The data: Begin

(* ===== verification/SolverInv.v ===== *)
(** * The invariant of the solver between the steps of [search]

    [SInv F q st]: the invariant of the clauses, assignment and reasons with
    respect to the formula [F], the decision heap, the clear marks of the
    analysis, the set of failed assumptions, and a bound on the number of
    decision levels.  [q] literals of the trail have been propagated. *)
From Stdlib Require Import SpecFloat.
From S2P Require Import Prelude Lit UnitProp Vec Heap Alloc Double DoubleSpec Clause Solver Propagate.
From S2P Require Import PropCheck Setup SetupSpec Reasons Analyze AnalyzeSpec RandomSpec Reduce BranchSpec.
From S2P Require Import GarbageSpec SearchInv ReduceSpec SimplifySpec.

#[local] Opaque d_const d_add d_mul d_div d_ltb f_of_d d_of_Z.

(** No random decisions, and activities grow by a finite factor. *)
Record ParamsOk (pa : Params) : Prop := {
  pa_freq : random_var_freq pa = d_of_Z 0;
  pa_pol : rnd_pol pa = false;
  pa_decay : d_factor (d_div (d_of_Z 1) (clause_decay pa)) }.

Lemma default_params_ok : ParamsOk default_params.
Proof. split; [done | done |]. vm_compute. done. Qed.

(** At most [A] levels have no literal of their own. *)
Record levels_ok (A : nat) (s : Core) : Prop := {
  lv_lims : ∀ k m, trail_lim s !! k = Some m → (k <= A + m)%nat;
  lv_last : (decisionLevel s <= A + length (trail s))%nat }.

Record SInv (F : formula) (q : nat) (st : Solver) : Prop := {
  si_cinv : CInv F (assumptions st) q (clauses st) (learnts st) (core st);
  si_act : d_nonneg (cla_inc st);
  si_size : seen_size st;
  si_seen : ∀ x, seen_at st x = 0;
  si_conflict : IntMap.set_wf lit_x (conflict st);
  si_order : OrdOk (nv (core st)) (order st);
  si_waiting : waiting (core st) (order st);
  si_next : nVars st = nv (core st);
  si_released : released_vars st = [];
  si_params : ParamsOk (params st);
  si_assumps : Forall (lit_ok (nv (core st))) (assumptions st);
  si_levels : levels_ok (length (assumptions st)) (core st) }.

Section Fields.
Context (F : formula) (q : nat) (st : Solver).
Hypothesis H : SInv F q st.

Lemma si_inv : Inv q (core st).
Proof using H. apply (ci_inv _ _ _ _ _ _ (si_cinv _ _ _ H)). Qed.

Lemma si_trail : TrailOk (nv (core st)) (assigns (core st)) (trail (core st)).
Proof using H. apply (inv_trail _ _ si_inv). Qed.

Lemma si_rinv : RInv (assumptions st) (core st).
Proof using H. apply (ci_rinv _ _ _ _ _ _ (si_cinv _ _ _ H)). Qed.

Lemma si_learnts : learnts_ok st.
Proof using H.
  intros cr Hin. destruct (listed_clause _ _ cr (ci_db _ _ _ _ _ _ (si_cinv _ _ _ H))) as (c & [E _] & _).
  - apply elem_of_app. by right.
  - by exists c.
Qed.

(** The statistics, the proof and other numbers do not matter. *)
Lemma sinv_same st' : core st' = core st → order st' = order st → clauses st' = clauses st →
  learnts st' = learnts st → assumptions st' = assumptions st → seen st' = seen st →
  conflict st' = conflict st → next_var st' = next_var st → released_vars st' = released_vars st →
  params st' = params st → d_nonneg (cla_inc st') → SInv F q st'.
Proof using H.
  destruct H. intros E1 E2 E3 E4 E5 E6 E7 E8 E9 E10 N.
  split; unfold seen_size, seen_at, nVars in *; rewrite ?E1, ?E2, ?E3, ?E4, ?E5, ?E6, ?E7, ?E8, ?E9, ?E10; done.
Qed.

(** A new heap. *)
Lemma sinv_order st' : order_only st st' → OrdOk (nv (core st)) (order st') →
  waiting (core st) (order st') → SInv F q st'.
Proof using H. intros E. destruct H. rewrite E. by split. Qed.

(** Clause deletion and garbage collection. *)
Lemma sinv_search st' : search_frame st st' →
  CInv F (assumptions st) q (clauses st') (learnts st') (core st') → SInv F q st'.
Proof using H.
  intros G C. destruct (search_frame_fields _ _ G) as (E1 & E2 & E3 & E4 & E5 & E6 & E7 & E8 & E9).
  destruct G as (_ & _ & _ & [K1 K2 K3 K4 K5 K6]). destruct H as [A B S0 S1 Cf O W N R P As L].
  split; unfold seen_size, seen_at, waiting, decisionLevel in *;
    rewrite ?E1, ?E2, ?E3, ?E4, ?E5, ?E6, ?E7, ?E8, ?E9, ?K1, ?K2, ?K3; try done.
  destruct L as [L1 L2]. split; unfold decisionLevel in *; by rewrite ?K2, ?K3.
Qed.
End Fields.

(** ** [reduceDB] *)

Lemma sinv_reduce F q st : SInv F q st → ∃ st', reduceDB st = Some st' ∧ SInv F q st' ∧ search_frame st st'.
Proof.
  intros H. destruct (reduceDB_spec F q st (si_cinv _ _ _ H) (si_next _ _ _ H)) as (st' & E & C & G).
  exists st'. split; [done |]. split; [by apply (sinv_search F q st) | done].
Qed.

(** ** [simplify] *)

(** What [simplify] leaves alone. *)
Record simplified (st st' : Solver) : Prop := {
  sf_assumps : assumptions st' = assumptions st;
  sf_core : core_frame (core st) (core st');
  sf_conflicts : conflicts (stats st') = conflicts (stats st);
  sf_ok : ok st' = ok st;
  sf_conflict : conflict st' = conflict st;
  sf_params : params st' = params st;
  sf_budget : conflict_budget st' = conflict_budget st ∧ propagation_budget st' = propagation_budget st ∧
    asynch_interrupt st' = asynch_interrupt st;
  sf_adjust : learntsize_adjust_cnt st' = learntsize_adjust_cnt st ∧
    learntsize_adjust_confl st' = learntsize_adjust_confl st }.

#[export] Instance simplified_preorder : PreOrder simplified.
Proof.
  split; [by intros st; split |]. intros s1 s2 s3 [] [].
  split; try congruence; [by etrans | intuition congruence | intuition congruence].
Qed.

Lemma search_simplified st st' : search_frame st st' → simplified st st'.
Proof. intros (E & C & _ & K). split; try done; by rewrite E. Qed.

(** [simplify] with the removal of learnt and problem clauses, up to the heap. *)
Definition simplify_db (st : Solver) : option Solver :=
  '(st, ls) ← removeSatisfied st (learnts st);
  let st := st <| learnts := ls |> in
  st ← (if remove_satisfied (params st) then
          '(st, cs) ← removeSatisfied st (clauses st);
          Some (release_trail (st <| clauses := cs |>))
        else Some st);
  checkGarbage st.

Lemma sinv_satisfied F st : SInv F (length (trail (core st))) st → trail_lim (core st) = [] →
  qhead (core st) = length (trail (core st)) →
  ∃ st', simplify_db st = Some st' ∧ SInv F (length (trail (core st))) st' ∧ search_frame st st'.
Proof.
  intros H H0 Hq. unfold simplify_db.
  destruct (removeSatisfied_learnts _ _ _ _ st H0 (si_cinv _ _ _ H)) as (st1 & ls & -> & C1 & F1 & K1).
  cbn [mbind option_bind]. set (st2 := st1 <| learnts := ls |>).
  destruct (db_frame_fields _ _ F1) as (Eas & Ecs & _).
  assert (search_frame st st2) as G2.
  { etrans; [by apply db_search_frame | apply search_frame_learnts]. }
  pose proof (cf_trail _ _ K1) as Et. pose proof (cf_lims _ _ K1) as El.
  assert (SInv F (length (trail (core st))) st2) as H2.
  { apply (sinv_search F _ st H st2 G2). simpl. by rewrite Ecs. }
  assert (∃ st3, (if remove_satisfied (params st2) then
      '(st, cs) ← removeSatisfied st2 (clauses st2); Some (release_trail (st <| clauses := cs |>))
    else Some st2) = Some st3 ∧ SInv F (length (trail (core st))) st3 ∧ search_frame st2 st3) as (st3 & -> & H3 & G3).
  { case_match_goal; [| by exists st2].
    destruct (removeSatisfied_clauses F (assumptions st2) (clauses st2) (learnts st2) st2) as (st3 & cs & -> & C3 & F3 & K3).
    - simpl. by rewrite El.
    - simpl. rewrite Et. apply (si_cinv _ _ _ H2).
    - cbn [mbind option_bind]. destruct (db_frame_fields _ _ F3) as (_ & _ & Els & _).
      assert (search_frame st2 (st3 <| clauses := cs |>)) as G3.
      { etrans; [by apply db_search_frame | apply search_frame_clauses]. }
      assert (SInv F (length (trail (core st))) (st3 <| clauses := cs |>)) as H3.
      { apply (sinv_search F _ st2 H2 _ G3). simpl. rewrite Els. rewrite <- Et. exact C3. }
      rewrite release_nothing; [by exists (st3 <| clauses := cs |>) | | |].
      + apply (si_released _ _ _ H3).
      + apply (si_seen _ _ _ H3).
      + simpl. rewrite (cf_qhead _ _ K3), (cf_trail _ _ K3). simpl. rewrite (cf_qhead _ _ K1). congruence. }
  cbn [mbind option_bind].
  destruct (cinv_check F (assumptions st3) (length (trail (core st))) st3) as (st4 & -> & C4 & G4).
  - apply (si_cinv _ _ _ H3).
  - apply (si_next _ _ _ H3).
  - exists st4. split; [done |]. split; [by apply (sinv_search F _ st3) |].
    etrans; [exact G2 |]. etrans; [exact G3 | exact G4].
Qed.

Lemma simplify_eq st : ok st = true → qhead (core st) = length (trail (core st)) →
  let st1 := st <| stats := (stats st) <| propagations := u64 (propagations (stats st)) |> |> in
  simplify st =
    if (nAssigns (core st) =? simpDB_assigns st) || (0 <? simpDB_props st) then Some (st1, true)
    else
      st' ← simplify_db st1;
      let st' := rebuildOrderHeap st' in
      Some (st' <| simpDB_assigns := nAssigns (core st') |>
        <| simpDB_props := s64 (clauses_literals (stats st') + learnts_literals (stats st')) |>, true).
Proof.
  intros Ho Hq st1. unfold simplify. rewrite Ho, propagate_fixpoint by done. cbn [mbind option_bind].
  rewrite Z.eqb_refl. cbn [negb mbind option_bind]. fold st1.
  change (nAssigns (core st1) =? simpDB_assigns st1) with (nAssigns (core st) =? simpDB_assigns st).
  change (simpDB_props st1) with (simpDB_props st). destruct (_ || _); [done |]. unfold simplify_db.
  destruct (removeSatisfied st1 (learnts st1)) as [[st2 ls] |]; [| done]. cbn [mbind option_bind].
  destruct (if remove_satisfied _ then _ else _) as [st3 |]; [| done]. done.
Qed.

(** At a fixpoint of level 0, [simplify] finds no contradiction. *)
Lemma simplify_spec F st : SInv F (length (trail (core st))) st → trail_lim (core st) = [] →
  qhead (core st) = length (trail (core st)) → ok st = true →
  ∃ st', simplify st = Some (st', true) ∧ SInv F (length (trail (core st))) st' ∧ simplified st st'.
Proof.
  intros H H0 Hq Ho. rewrite simplify_eq by done. cbv zeta. set (st1 := st <| stats := _ |>).
  assert (SInv F (length (trail (core st))) st1) as H1.
  { apply (sinv_same F _ st H); try done. apply (si_act _ _ _ H). }
  assert (simplified st st1) as S1 by (split; try done; reflexivity).
  case_match_goal; [by exists st1 |].
  destruct (sinv_satisfied F st1 H1 H0 Hq) as (st2 & -> & H2 & G2). cbn [mbind option_bind].
  destruct (rebuild_spec st2 (si_trail _ _ _ H2) (si_order _ _ _ H2) (si_next _ _ _ H2)) as (Ho3 & O3 & W3).
  pose proof (sinv_order F _ st2 H2 _ Ho3 O3 W3) as H3.
  set (st3 := rebuildOrderHeap st2) in *. eexists. split; [done |]. split.
  - apply (sinv_same F _ st3 H3); try done. apply (si_act _ _ _ H3).
  - etrans; [exact S1 |]. etrans; [exact (search_simplified _ _ G2) |].
    rewrite Ho3. split; try done.
Qed.
Lemma pivot_only c l : (c ∈ pos ∨ c ∈ neg) → l ∈ c → var l = v →
  (c ∈ pos ∧ l = mkLit v false) ∨ (c ∈ neg ∧ l = lit_neg (mkLit v false)).
Proof using Hpos Hneg.
  intros [Hc | Hc] Hl Ev; [left | right]; (split; [done |]).
  - destruct (Hpos c Hc) as [Ho Hi]. apply (var_once_eq c); try done. by rewrite var_mkLit.
  - destruct (Hneg c Hc) as [Ho Hi]. apply (var_once_eq c); try done. by rewrite var_neg, var_mkLit.
Qed.

(** Models satisfy the resolvents. *)
Lemma resolution_sound σ : (∀ c, c ∈ pos ∨ c ∈ neg → clause_true σ c) → resolved σ.
Proof using Hpos Hneg.
  intros H p q r Hp Hq Er. pose proof (merge_pair p q Hp Hq) as Hm. rewrite Er in Hm. destruct Hm as (_ & Hr & _).
  destruct (H p (or_introl Hp)) as (l & Hl & Ht). destruct (H q (or_intror Hq)) as (k & Hk & Hu).
  destruct (decide (var l = v)) as [El |]; [| exists l; split; [apply Hr; tauto | done]].
  destruct (decide (var k = v)) as [Ek |]; [| exists k; split; [apply Hr; tauto | done]].
  destruct (Hpos p Hp) as [Op Ip]. destruct (Hneg q Hq) as [Oq Iq].
  assert (l = mkLit v false) as -> by (apply (var_once_eq p); try done; by rewrite var_mkLit).
  assert (k = lit_neg (mkLit v false)) as -> by (apply (var_once_eq q); try done; by rewrite var_neg, var_mkLit).
  by rewrite lit_true_neg, Ht in Hu.
Qed.

(** A pair of clauses, one of which has all other literals false. *)
Lemma resolve_other σ y c d : resolved σ →
  ((y = mkLit v false ∧ c ∈ pos ∧ d ∈ neg) ∨ (y = lit_neg (mkLit v false) ∧ c ∈ neg ∧ d ∈ pos)) →
  (∀ l, l ∈ c → l ≠ y → lit_true σ l = false) → ∃ l, l ∈ d ∧ var l ≠ v ∧ lit_true σ l = true.
Proof using Hpos Hneg.
  intros Hr Hcd Hf.
  assert (∀ l, l ∈ c → var l ≠ v → lit_true σ l = false) as Hf'.
  { intros l Hl Hv. apply Hf; [done |]. intros ->. apply Hv. destruct Hcd as [[-> _] | [-> _]]; by rewrite ?var_neg, var_mkLit. }
  destruct Hcd as [(-> & Hc & Hd) | (-> & Hc & Hd)].
  - pose proof (merge_pair c d Hc Hd) as Hm. destruct (merge c d v) as [r |] eqn:Er.
    + destruct Hm as (_ & Hm & _). destruct (Hr c d r Hc Hd Er) as (l & Hl & Ht). apply Hm in Hl as [[Hl | Hl] Hv].
      * by rewrite Hf' in Ht.
      * by exists l.
    + destruct Hm as (_ & l & Hv & Hl & Hn). exists (lit_neg l). rewrite var_neg, lit_true_neg, Hf' by done. done.
  - pose proof (merge_pair d c Hd Hc) as Hm. destruct (merge d c v) as [r |] eqn:Er.
    + destruct Hm as (_ & Hm & _). destruct (Hr d c r Hd Hc Er) as (l & Hl & Ht). apply Hm in Hl as [[Hl | Hl] Hv].
      * by exists l.
      * by rewrite Hf' in Ht.
    + destruct Hm as (_ & l & Hv & Hl & Hn). exists l. split; [done |]. split; [done |].
      rewrite <- (lit_neg_involutive l), lit_true_neg, Hf' by (by rewrite ?var_neg). done.
Qed.
Lemma neg_inj (l k : Lit) : lit_neg l = lit_neg k → l = k.
Proof. intros E. by rewrite <- (lit_neg_involutive l), E, lit_neg_involutive. Qed.

(** Different false literals are not more than the trail has. *)
Lemma false_count (tr ls : list Lit) : NoDup ls → (∀ l, l ∈ ls → lit_neg l ∈ tr) → (length ls <= length tr)%nat.
Proof.
  intros Hn Hf. rewrite <- (length_fmap lit_neg). apply submseteq_length, NoDup_submseteq.
  - apply NoDup_fmap_2; [intros x y; apply neg_inj | done].
  - intros x (l & -> & Hl)%list_elem_of_fmap. auto.
Qed.

Lemma backjump_spec F q st st1 L ls bt : SInv F q st → last (trail_lim (core st)) = Some L →
  Learnt (core st) L st st1 ls bt →
  let st2 := cancelUntil st1 (Z.to_nat bt) in
  SInv F (length (trail (core st2))) st2 ∧ Asserting F (core st2) ls ∧ (length ls <= length (assigns (core st)))%nat ∧
  qhead (core st2) = length (trail (core st2)) ∧ (decisionLevel (core st2) < decisionLevel (core st))%nat ∧
  a_region (ca (core st2)) = a_region (ca (core st)) ∧ count_frame st st2.
Proof.
  intros H HL [Fr Hclr Hent Hnd (p & tail & k & -> & Hk & HLk & Htail) [Hbt Hbo]].
  pose proof (sinv_analyze F q st st1 H Fr Hclr) as H1.
  pose proof (si_inv _ _ _ H) as I. pose proof (si_trail _ _ _ H) as T.
  destruct (act_fields _ _ (af_core _ _ Fr)) as (Ea1 & _ & Et1 & El1 & _).
  destruct (lookup_lt_is_Some_2 (trail_lim (core st)) (Z.to_nat bt)) as [lim El]; [unfold decisionLevel in Hbt; lia |].
  assert (trail_lim (core st1) !! Z.to_nat bt = Some lim) as El' by by rewrite El1.
  pose proof (sinv_cancel F q st1 _ lim H1 El') as H2.
  destruct (cancel_inv st1 _ lim q (si_inv _ _ _ H1) El') as (_ & Et & Elim & Eq & Eca & Esz).
  rewrite Et1 in Et. rewrite El1 in Elim. rewrite Ea1 in Esz. intros st2. fold st2 in Et, Elim, Eq, Eca, Esz, H2.
  pose proof (inv_lims _ _ I) as Hs.
  assert (lim <= length (trail (core st)))%nat as Hlim.
  { pose proof (inv_lims_q _ _ I lim ltac:(by eapply list_elem_of_lookup_2)). pose proof (inv_q _ _ I). lia. }
  assert (length (trail (core st2)) = lim) as Elen by (rewrite Et, length_take; lia).
  assert (lim <= k)%nat as Hlk.
  { rewrite last_lookup in HL. pose proof (lookup_lt_Some _ _ _ El).
    pose proof (Hs (Z.to_nat bt) (pred (length (trail_lim (core st)))) lim L ltac:(lia) El HL). lia. }
  assert (∀ t, t ∈ trail (core st2) → t ∈ trail (core st)) as Hsub.
  { intros t Ht. rewrite Et in Ht. rewrite <- (take_drop lim (trail (core st))).
    apply elem_of_app. by left. }
  assert (∀ i t, trail (core st2) !! i = Some t → (i < lim)%nat ∧ trail (core st) !! i = Some t) as Hpos.
  { intros i t Hi. pose proof (lookup_lt_Some _ _ _ Hi). rewrite Elen in *. rewrite Et in Hi.
    by rewrite lookup_take_lt in Hi by lia. }
  assert (∀ i l, trail (core st) !! i = Some (lit_neg l) → level (core st) (var l) = Z.of_nat (lvl_at (trail_lim (core st)) i)) as Hlv.
  { intros i l Hi. rewrite <- var_neg. by apply (ri_level _ _ (si_rinv _ _ _ H)). }
  assert (nv (core st2) = nv (core st)) as Env by (unfold nv; by rewrite Esz).
  rewrite Elen. split; [done |]. split; [| split; [| split; [done |]]].
  - split; [done | | |].
    + rewrite Env. apply Forall_forall. intros l [-> | Hl]%elem_of_cons.
      * apply lit_ok_neg, (tr_range _ _ _ T). by eapply list_elem_of_lookup_2.
      * apply Htail in Hl as [Hl _]. rewrite <- (lit_neg_involutive l). by apply lit_ok_neg, (tr_range _ _ _ T).
    + intros σ Hσ. by apply Hent, (ci_sound _ _ _ _ _ _ (si_cinv _ _ _ H)).
    + exists (lit_neg p), tail. split; [done |]. split; [| split].
      * intros Hin%Hsub. apply (trail_consistent _ _ _ T (lit_neg p)); [done |].
        rewrite lit_neg_involutive. by eapply list_elem_of_lookup_2.
      * rewrite lit_neg_involutive. intros (i & Hi)%list_elem_of_lookup_1. apply Hpos in Hi as [Hi Hp].
        destruct (trail_pos _ _ _ T i k p p Hp Hk) as [-> _]; [done | lia].
      * split.
        -- intros l Hl. destruct (Htail l Hl) as [(i & Hi)%list_elem_of_lookup_1 Hle].
           rewrite (Hlv i l Hi) in Hle. rewrite Et.
           apply (list_elem_of_lookup_2 _ i). rewrite lookup_take_lt; [done |]. apply (lvl_at_below _ Hs _ _ _ El). lia.
        -- destruct tail as [| l2 rest].
           ++ simpl in Hbo. rewrite Elim, Hbo. done.
           ++ simpl in Hbo. pose proof (Htail l2 ltac:(by left)) as [_ Hle].
              assert (length (trail_lim (core st2)) = Z.to_nat bt) as Edl.
              { rewrite Elim, length_take. unfold decisionLevel in Hbt. lia. }
              split; [intros E; rewrite E in Edl; simpl in Edl; lia |].
              intros i Hi. apply Hpos in Hi as [Hi Hp]. unfold decisionLevel. rewrite Edl.
              rewrite Elim, (lvl_at_take _ Hs _ _ _ El Hi). pose proof (Hlv i l2 Hp). lia.
  - cbn [length]. apply NoDup_cons in Hnd as [Hn Hnd].
    pose proof (false_count (filter (λ t, t ≠ p) (trail (core st))) tail Hnd) as Hc.
    assert (length tail <= length (filter (λ t, t ≠ p) (trail (core st))))%nat as Hc'.
    { apply Hc. intros l Hl. apply list_elem_of_filter. split; [| by apply Htail].
      intros E. apply Hn. by rewrite <- E, lit_neg_involutive. }
    assert (length (filter (λ t, t ≠ p) (trail (core st))) < length (trail (core st)))%nat as Hlt.
    { rewrite <- (take_drop_middle _ _ _ Hk) at 2. rewrite <- (take_drop_middle _ _ _ Hk) at 1.
      rewrite filter_app, filter_cons_False by (intros []; done). rewrite !length_app. cbn [length].
      pose proof (length_filter (λ t, t ≠ p) (take k (trail (core st)))).
      pose proof (length_filter (λ t, t ≠ p) (drop (S k) (trail (core st)))). lia. }
    pose proof (trail_length _ _ _ T). lia.
  - split; [| split].
    + unfold decisionLevel in *. rewrite Elim, length_take. lia.
    + rewrite Eca. apply (ao_region _ _ (af_core _ _ Fr)).
    + etrans; [by apply aframe_count |]. eapply cancel_count; [apply (si_inv _ _ _ H1) | done].
Qed.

The data: End

• Task item:
Copy each line above that contains the string "From".

• Answer for the task:
From Stdlib Require Import SpecFloat.
From S2P Require Import Prelude Lit UnitProp Vec Heap Alloc Double DoubleSpec Clause Solver Propagate.
From S2P Require Import PropCheck Setup SetupSpec Reasons Analyze AnalyzeSpec RandomSpec Reduce BranchSpec.
From S2P Require Import GarbageSpec SearchInv ReduceSpec SimplifySpec.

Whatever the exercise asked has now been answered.